Aim of the exercise
Would you reproduce, without any alteration, the lines from the opening line of the entries through the line that has "rewrite <- Permutation_cons_append." in it?
(Beginning of Data shown)
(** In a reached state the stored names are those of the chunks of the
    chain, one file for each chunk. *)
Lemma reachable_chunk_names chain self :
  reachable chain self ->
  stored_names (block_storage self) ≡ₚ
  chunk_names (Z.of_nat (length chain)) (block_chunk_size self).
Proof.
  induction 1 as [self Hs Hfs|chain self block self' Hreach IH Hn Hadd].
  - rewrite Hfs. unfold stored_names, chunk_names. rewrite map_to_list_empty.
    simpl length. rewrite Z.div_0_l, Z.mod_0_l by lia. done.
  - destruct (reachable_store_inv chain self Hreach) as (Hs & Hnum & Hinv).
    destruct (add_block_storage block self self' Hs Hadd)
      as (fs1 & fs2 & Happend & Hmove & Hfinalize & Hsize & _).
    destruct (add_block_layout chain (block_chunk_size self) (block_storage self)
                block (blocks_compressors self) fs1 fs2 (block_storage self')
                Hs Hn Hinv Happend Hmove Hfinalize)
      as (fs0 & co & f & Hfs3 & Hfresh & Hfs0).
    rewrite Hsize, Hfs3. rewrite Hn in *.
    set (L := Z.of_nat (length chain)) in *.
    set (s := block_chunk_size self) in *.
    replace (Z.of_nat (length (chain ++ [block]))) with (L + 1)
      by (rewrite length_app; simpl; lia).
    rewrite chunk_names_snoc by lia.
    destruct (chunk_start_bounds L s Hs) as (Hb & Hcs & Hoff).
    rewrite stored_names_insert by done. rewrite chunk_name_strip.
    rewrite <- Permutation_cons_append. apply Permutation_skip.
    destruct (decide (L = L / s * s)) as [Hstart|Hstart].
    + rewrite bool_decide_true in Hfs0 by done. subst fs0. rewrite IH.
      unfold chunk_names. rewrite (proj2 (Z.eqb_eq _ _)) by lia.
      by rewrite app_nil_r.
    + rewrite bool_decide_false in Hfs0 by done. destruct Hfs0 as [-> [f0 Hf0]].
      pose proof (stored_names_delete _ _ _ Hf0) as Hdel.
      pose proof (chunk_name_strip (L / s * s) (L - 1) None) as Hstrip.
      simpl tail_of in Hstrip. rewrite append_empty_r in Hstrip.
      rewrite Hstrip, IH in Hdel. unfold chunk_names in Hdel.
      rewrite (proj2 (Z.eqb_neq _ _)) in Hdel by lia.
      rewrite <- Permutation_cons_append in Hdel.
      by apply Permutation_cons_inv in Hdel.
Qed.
(End of Data shown)
Answer for this exercise
(** In a reached state the stored names are those of the chunks of the
    chain, one file for each chunk. *)
Lemma reachable_chunk_names chain self :
  reachable chain self ->
  stored_names (block_storage self) ≡ₚ
  chunk_names (Z.of_nat (length chain)) (block_chunk_size self).
Proof.
  induction 1 as [self Hs Hfs|chain self block self' Hreach IH Hn Hadd].
  - rewrite Hfs. unfold stored_names, chunk_names. rewrite map_to_list_empty.
    simpl length. rewrite Z.div_0_l, Z.mod_0_l by lia. done.
  - destruct (reachable_store_inv chain self Hreach) as (Hs & Hnum & Hinv).
    destruct (add_block_storage block self self' Hs Hadd)
      as (fs1 & fs2 & Happend & Hmove & Hfinalize & Hsize & _).
    destruct (add_block_layout chain (block_chunk_size self) (block_storage self)
                block (blocks_compressors self) fs1 fs2 (block_storage self')
                Hs Hn Hinv Happend Hmove Hfinalize)
      as (fs0 & co & f & Hfs3 & Hfresh & Hfs0).
    rewrite Hsize, Hfs3. rewrite Hn in *.
    set (L := Z.of_nat (length chain)) in *.
    set (s := block_chunk_size self) in *.
    replace (Z.of_nat (length (chain ++ [block]))) with (L + 1)
      by (rewrite length_app; simpl; lia).
    rewrite chunk_names_snoc by lia.
    destruct (chunk_start_bounds L s Hs) as (Hb & Hcs & Hoff).
    rewrite stored_names_insert by done. rewrite chunk_name_strip.
    rewrite <- Permutation_cons_append. apply Permutation_skip.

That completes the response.